» Activity
Look at each line of the records and count those with "returns" in them. Please answer with the count alone.

[Dataset entries]
++++++++++

(** * minecraft-jars-java-descriptions: the three-stage synchronisation pipeline

    A shallow embedding of [meta.py], [jars.py], [index.py], [util.py] and
    [update.py], followed by the properties of the pipeline that the
    specification states and by further properties of the code.

    Conventions of the embedding.
    - A Python [str] is a Rocq [string] (the bytes of its UTF-8 encoding; the
      byte-wise order of [String.ltb] is the code-point order Python uses).
    - A [datetime] is an integer (a position on the time line); only equality
      and order of datetimes are used by the code.
    - A Python [dict] is an association list in insertion order.  Python
      dicts never hold a key twice; [NoDup (dict_keys d)] says so where a
      statement depends on it.
    - A method that mutates [self] is a function from the state before the call
      to an outcome and the state after it.  A raised exception keeps the
      state reached so far, as in Python.
    - Libraries outside the repository (hashlib, json, requests, zipfile, the
      UTF-8 codec, the mapping-io subprocess) are fields of an environment
      record [Env]; the file system and the calls made to the network and to
      the converter are the [World]. *)

From Stdlib.Strings Require Import String Ascii Byte.
From Stdlib Require Import List ZArith Bool Arith Lia.
From Stdlib Require Import Sorting.Sorted Sorting.Permutation.
From Stdlib Require OrderedTypeEx.
Import ListNotations.

Local Open Scope list_scope.
Local Open Scope string_scope.

Set Implicit Arguments.

(** ** Python runtime: exceptions, outcomes, mutable state *)

Inductive exn : Type :=
| IdentityMismatch
| MultiVersionBundle
| ConversionError
| NotFound (version : string)
| KeyError (k : string)
| IndexError
| FileNotFoundError (path : string)
| TransportError
| BadZipFile
| UnicodeDecodeError
| JSONDecodeError
| ValueError.

Inductive outcome (A : Type) : Type :=
| Return (a : A)
| Raise (e : exn).

Arguments Return {A} a.
Arguments Raise {A} e.

(** A computation over a mutable state [S]: the state survives a raise. *)
Definition M (S A : Type) : Type := S -> outcome A * S.

Definition ret {S A : Type} (a : A) : M S A := fun s => (Return a, s).

Definition raise {S A : Type} (e : exn) : M S A := fun s => (Raise e, s).
(** C9: a call with a non-empty list and a source that is both
    visualizable and an array returns normally, and the category is
    the source's type name: that name's counter advances and its label
    is put on the traces.  When the type name is not ["points"], the
    counter of ["points"] stays where it was and no trace carries a
    ["points {id}"] legend group. *)
Theorem set_name_visualizable_first
        (traces : list loc) (array : Source) (s : Store) :
  traces <> [] ->
  is_visualizable array = true ->
  is_array array = true ->
  exists s',
    set_name traces array s = (Return tt, s')
    /\ category array = Some (type_name array)
    /\ next_id s' (type_name array) = S (next_id s (type_name array))
    /\ (forall l, l ∈ traces ->
          legendgroup (objs s' l)
          = Some (fmt_name_id (type_name array)
                              (next_id s (type_name array))))
    /\ (type_name array <> "points" ->
        next_id s' "points" = next_id s "points"
        /\ forall l k, l ∈ traces ->
             legendgroup (objs s' l) <> Some (fmt_name_id "points" k)).
Proof.
  intros Hne Hvis _.
  assert (category array = Some (type_name array)) as Hcat
      by (unfold category; now rewrite Hvis).
  destruct (set_name_return traces array s (type_name array) Hne Hcat)
    as (s' & E & Hcount & Hobjs).
  assert (forall l, l ∈ traces ->
            legendgroup (objs s' l)
            = Some (fmt_name_id (type_name array)
                                (next_id s (type_name array)))) as Hgrp.
  { intros l Hl. now rewrite Hobjs, bool_decide_eq_true_2 by exact Hl. }
  exists s'. split; [exact E|]. split; [exact Hcat|]. split; [|split].
  - unfold next_id at 1. rewrite Hcount, lookup_insert_eq. reflexivity.
  - exact Hgrp.
  - intros Hpts. split.
    + unfold next_id at 1. rewrite Hcount, lookup_insert_ne by exact Hpts.
      reflexivity.
    + intros l k Hl Eq. rewrite (Hgrp l Hl) in Eq.
      injection Eq as Eq. apply fmt_name_id_inj in Eq. tauto.
Qed.

(** C10: a call that returns normally on a non-empty list advances
    the counter of the category it resolved to by exactly one and
    moves no other counter.  This is so even when every listed trace
    already has a non-empty name: then no name of any trace changes,
    and the id that was drawn shows in the legend group of every
    listed trace. *)
Theorem set_name_always_draws_an_id
        (traces : list loc) (array : Source) (s : Store) (cat : string) :
  traces <> [] ->
  category array = Some cat ->
  exists s',
    set_name traces array s = (Return tt, s')
    /\ next_id s' cat = S (next_id s cat)
    /\ (forall other, other <> cat -> next_id s' other = next_id s other)
    /\ ((forall l, l ∈ traces -> truthy (name (objs s l)) = true) ->
        (forall l, name (objs s' l) = name (objs s l))
        /\ forall l, l ∈ traces ->
             legendgroup (objs s' l)
             = Some (fmt_name_id cat (next_id s cat))).
Proof.
  intros Hne Hcat.
  destruct (set_name_return traces array s cat Hne Hcat)
    as (s' & E & Hcount & Hobjs).
  exists s'. split; [exact E|]. split; [|split].
  - unfold next_id at 1. rewrite Hcount, lookup_insert_eq. reflexivity.
  - intros other Hother. unfold next_id at 1.
    rewrite Hcount, lookup_insert_ne by congruence. reflexivity.
  - intros Hnamed. split.
    + intros l. rewrite Hobjs.
      destruct (bool_decide (l ∈ traces)) eqn:D; [|reflexivity].
      apply bool_decide_eq_true_1 in D.
      unfold stamp; cbn [name]. now rewrite (Hnamed l D).
    + intros l Hl. now rewrite Hobjs, bool_decide_eq_true_2 by exact Hl.
Qed.
End Claims.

++++++++++

» Finished exercise
2